Chickens are fascinating creatures! They have complex little social lives which is part of what makes them so fun to watch, but they also have some fascinating physical characteristics too. Check out some of these interesting chicken eye facts!
There are five eye colors that are commonly found in chickens: gold, red, brown, black, & pink (albino). Their eye color is largely determined by genetics, but age, diet & disease can actually affect eye color.
Some diseases that can cause eye color changes include cancer (can turn the color to a grey-green) and Marek’s disease (eyes turn to a cloudy greyish color with dilated pupil)
When a hen is in her peak laying years it can wash out the colors from certain areas of her body – most notably legs, combs, wattles and even her eye color. This condition is known as “Hen’s Eye”
Young chicks have very dark eyes up until about 8 weeks of age
Chickens see in a wider range of colors than humans. Humans have three cones which allow us to see red, blue & green (with variations & combinations of these colors). Chickens have a fourth cone that allows them to see ultra violet light and a fifth “double cone” that helps them sense motion.
A mother hen can use the UV cone to literally see which of her chicks are healthiest by seeing the UV light reflected in their growing feathers. It is also believed they use this UV sight in selecting the healthiest, most colorful mate. Birds can find direction by looking at the sky, seeing the gradation of UV light, and “seeing” which way north is! Their motion sight helps them detect the smallest movements of insects and the presence of predators lurking in the grass.
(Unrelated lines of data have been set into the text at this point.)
(* ===== verification/ReadCache.v ===== *)
(** * The read cache of the remote reader ([src/internal/remote/remote.go])

    The [Reader]'s fields and its critical sections: the cache of downloaded
    windows (a map, an index by fsid, the order of use and the byte count), the
    cache of download links, and the reads in flight. *)
From S2P Require Import Prelude GoStrings GoErrors.

(** [type cacheKey], [cachedRead], [cachedLink], [inflightRead].  A read in
    flight is [None] until [close(done)]. *)
Record cacheKey := mkCacheKey { ck_fsid : string; ck_offset : Z }.
#[export] Instance cacheKey_eq_dec : EqDecision cacheKey.
Proof. solve_decision. Defined.
#[export] Instance cacheKey_countable : Countable cacheKey.
Proof.
  refine (inj_countable' (λ k, (ck_fsid k, ck_offset k)) (λ p, mkCacheKey p.1 p.2) _). by intros [].
Defined.
Record cachedRead := mkCached { cr_fsid : string; cr_offset : Z; cr_data : bytes }.
(** [baidu.DownloadLink]: 0 is the zero time. *)
Record DownloadLink := mkLink { lk_URL : string; lk_ExpiresAt : Z }.
Record cachedLink := mkCachedLink { cl_link : DownloadLink; cl_expiresAt : Z }.
Definition outcome : Type := bytes * option goError.

(** [type Reader].  [r_client] names the client; [r_objs] are the
    [inflightRead] objects, [r_inflight] the map to them. *)
Record Reader := mkReader {
  r_client : option nat;
  links : gmap string cachedLink;
  cached : gmap cacheKey cachedRead;
  cacheByFSID : gmap string (gset cacheKey);
  cacheOrder : list cacheKey;
  cacheBytes : Z; cacheLimit : Z;
  inflight : gmap cacheKey nat;
  concurrency : Z; chunkSize : Z;
  r_objs : gmap nat (option outcome); r_next : nat
}.
#[export] Instance Reader_eta : Eta Reader := λ r,
  mkReader (r_client r) (links r) (cached r) (cacheByFSID r) (cacheOrder r) (cacheBytes r)
    (cacheLimit r) (inflight r) (concurrency r) (chunkSize r) (r_objs r) (r_next r).

Definition prefetchBytes : Z := 8 * 2 ^ 20.

Definition NewReader (client : option nat) : Reader :=
  {| r_client := client; links := ∅; cached := ∅; cacheByFSID := ∅; cacheOrder := [];
     cacheBytes := 0; cacheLimit := 64 * 2 ^ 20; inflight := ∅; concurrency := 1;
     chunkSize := 8 * 2 ^ 20; r_objs := ∅; r_next := 0 |}.

Section operations.
Implicit Types (r : Reader) (fsid : string) (offset length : Z) (key : cacheKey) (now : Z).

(** ** Cached windows *)
Definition size_of (c : cachedRead) : Z := zlen (cr_data c).
Definition bucket_of fsid r : gset cacheKey := default ∅ (cacheByFSID r !! fsid).

(** The window holds [offset, offset+length). *)
Definition serves (c : cachedRead) offset length : bool :=
  negb (bool_decide (cr_data c = []) || bool_decide (offset < cr_offset c)) &&
  bool_decide (offset +! length ≤ cr_offset c +! size_of c).

(** [copy(order[index:], order[index+1:]); order[len-1] = key] at the first
    index that holds [key] and is not the last. *)
Fixpoint promote key (order : list cacheKey) : list cacheKey :=
  match order with
  | [] => []
  | k :: rest => if decide (k = key ∧ rest ≠ []) then rest ++ [key] else k :: promote key rest
  end.

(** The loop over the keys of the bucket, in the order the map yields them. *)
Fixpoint read_bucket (keys : list cacheKey) offset length r : option (bytes * Reader) :=
  match keys with
  | [] => None
  | key :: keys =>
      match cached r !! key with
      | Some c =>
          if serves c offset length
          then Some (slice (cr_data c) (offset -! cr_offset c) length, r <| cacheOrder ::= promote key |>)
          else read_bucket keys offset length r
      | None => read_bucket keys offset length r
      end
  end.
(** An iteration order of a bucket, starting with the keys of [first]. *)
Definition iteration (first : list cacheKey) (bucket : gset cacheKey) : list cacheKey :=
  filter (λ k, k ∈ bucket) first ++ filter (λ k, k ∉ first) (elements bucket).
Definition readCachedLocked (first : list cacheKey) fsid offset length r : option bytes * Reader :=
  match read_bucket (iteration first (bucket_of fsid r)) offset length r with
  | Some (data, r) => (Some data, r)
  | None => (None, r)
  end.
Definition ReadCachedWindow (first : list cacheKey) fsid offset length r : option bytes * Reader :=
  if decide (length ≤ 0) then (None, r) else readCachedLocked first fsid offset length r.

Definition removeCachedKeyLocked key r : Reader :=
  match cached r !! key with
  | None => r
  | Some c =>
      let r := r <| cacheBytes ::= λ n, n - size_of c |> <| cached ::= delete key |> in
      match cacheByFSID r !! ck_fsid key with
      | None => r
      | Some bucket =>
          let bucket := bucket ∖ {[key]} in
          r <| cacheByFSID ::= if decide (bucket = ∅) then delete (ck_fsid key)
                               else <[ck_fsid key := bucket]> |>
      end
  end.

(** Drops the first occurrence. *)
Fixpoint remove_first key (order : list cacheKey) : list cacheKey :=
  match order with
  | [] => []
  | k :: rest => if decide (k = key) then rest else k :: remove_first key rest
  end.

(** The loop [for r.cacheBytes > r.cacheLimit && len(r.cacheOrder) > 0]; one
    turn consumes one key. *)
Fixpoint evict_reads (order : list cacheKey) r : Reader :=
  match order with
  | [] => r <| cacheOrder := [] |>
  | oldest :: rest =>
      if decide (cacheLimit r < cacheBytes r)
      then evict_reads rest (removeCachedKeyLocked oldest (r <| cacheOrder := rest |>))
      else r <| cacheOrder := order |>
  end.

Definition storeCachedLocked fsid offset (data : bytes) r : Reader :=
  if decide (zlen data = 0 ∨ cacheLimit r < zlen data) then r
  else
    let key := mkCacheKey fsid offset in
    let r := match cached r !! key with
             | Some _ => (removeCachedKeyLocked key r) <| cacheOrder ::= remove_first key |>
             | None => r
             end in
    let r := r <| cached ::= <[key := mkCached fsid offset data]> |>
               <| cacheByFSID ::= <[fsid := {[key]} ∪ bucket_of fsid r]> |>
               <| cacheOrder ::= λ o, o ++ [key] |> <| cacheBytes ::= λ n, n + zlen data |> in
    evict_reads (cacheOrder r) r.

Definition clearCachedReadsLocked r : Reader :=
  r <| cached := ∅ |> <| cacheByFSID := ∅ |> <| cacheOrder := [] |> <| cacheBytes := 0 |>.
Definition clearReadCacheLocked r : Reader := (clearCachedReadsLocked r) <| inflight := ∅ |>.
Definition ClearReadCache r : Z * Reader := (cacheBytes r, clearCachedReadsLocked r).

(** ** Settings *)
Definition SetDownloadOptions (c cs : Z) r : Reader :=
  let c := if decide (c ≤ 0) then 1 else c in
  let cs := if decide (cs ≤ 0) then 8 * 2 ^ 20 else cs in
  clearReadCacheLocked (r <| concurrency := c |> <| chunkSize := cs |>).
Definition ChunkSize_of r : Z := if decide (chunkSize r ≤ 0) then 8 * 2 ^ 20 else chunkSize r.
Definition SetClient (client : option nat) r : Reader :=
  clearReadCacheLocked (r <| r_client := client |> <| links := ∅ |>).

(** ** Download links *)
(** The critical section of [InvalidateDownloadLink]. *)
Definition dropLink fsid r : Reader := r <| links ::= delete fsid |>.
Definition tenMinutes : Z := 600 * 10 ^ 9.
(** [reply] is what [client.GetDownloadLink] answers if it is asked. *)
Definition downloadLink fsid now (reply : result goError DownloadLink) r
    : result goError DownloadLink * Reader :=
  let ask :=
    match reply with
    | Err e => (Err e, r)
    | Ok link =>
        let expiresAt := if decide (lk_ExpiresAt link = 0) then now + tenMinutes else lk_ExpiresAt link in
        (Ok link, r <| links ::= <[fsid := mkCachedLink link expiresAt]> |>)
    end in
  match links r !! fsid with
  | Some c => if decide (now < cl_expiresAt c) then (Ok (cl_link c), r) else ask
  | None => ask
  end.

(** ** Reads in flight *)
Definition beginInflight fsid windowOffset r : (nat * bool) * Reader :=
  let key := mkCacheKey fsid windowOffset in
  match inflight r !! key with
  | Some id => ((id, false), r)
  | None =>
      let id := r_next r in
      ((id, true), r <| r_next ::= S |> <| r_objs ::= <[id := None]> |> <| inflight ::= <[key := id]> |>)
  end.
(** [close] of an open channel publishes the outcome. *)
Definition finishInflight fsid windowOffset (id : nat) (data : bytes) (err : option goError) r : Reader :=
  let key := mkCacheKey fsid windowOffset in
  let r := if decide (inflight r !! key = Some id) then r <| inflight ::= delete key |> else r in
  r <| r_objs ::= <[id := Some (data, err)]> |>.
End operations.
Because chicken eyes are so sensitive to light & motion, using artificial lighting can lead to grumpiness and bullying because the undetectable (to humans) flickering of a light bulb can drive them crazy.
Chickens can use each eye independently to look at & process different things at once
In addition to upper & lower eyelids, chickens have a third eyelid called a nictitating eyelid that moves horizontally from front to back across the eye. This third eyelid is transparent so they can see through it. You can often see this eyelid when they are dust bathing, they want to be able to see, but want to keep dust out of their eyes. This eyelid has ruined many an otherwise awesome chicken photo! It causes the eye to look hazy in photos when closed (or partially closed)
Chickens have a pineal gland in their brains just under the skull that allows them to sense light even without seeing. The gland regulates their reproductive cycle (so effects egg laying). Their skull is thin enough the bright light can penetrate it and stimulate the gland. Even a completely blind chicken can “see” if it is daylight. This is why egg laying is so dependent on light – they need about 14-16 hours per day of light to stimulate the gland & lay an egg, so most times in short winter days egg production slows way down.
Birds (and many mammals) have a structure called a fovea in their retinas that acts as an image enlarger. Chickens have two foveae, one is for distant vision, and one is for close up. The up close fovea is oval and sideways, and that’s why when you approach your chicken, they will often bob their heads and tilt their heads sideways to get the image of you into a clearer view. Chickens really can’t recognize flock members until they are within about 24 inches.
Chickens can not see in the dark. Our retinas are made of rods & cones (cones help you see color, rods help you see at night). Chickens have very few rods. This is why they will go to roost about 30 minutes before dark, they know they need to find a safe place before the darkness sets in. The reason behind this lies in their ancestors, the dinosaurs. When dinosaurs roamed the earth most mammals became nocturnal for millions of years to survive, so they needed to see better in the dark. Dinosaurs did not develop night vision so their evolutionary descendants (most bird species) have pretty poor night vision.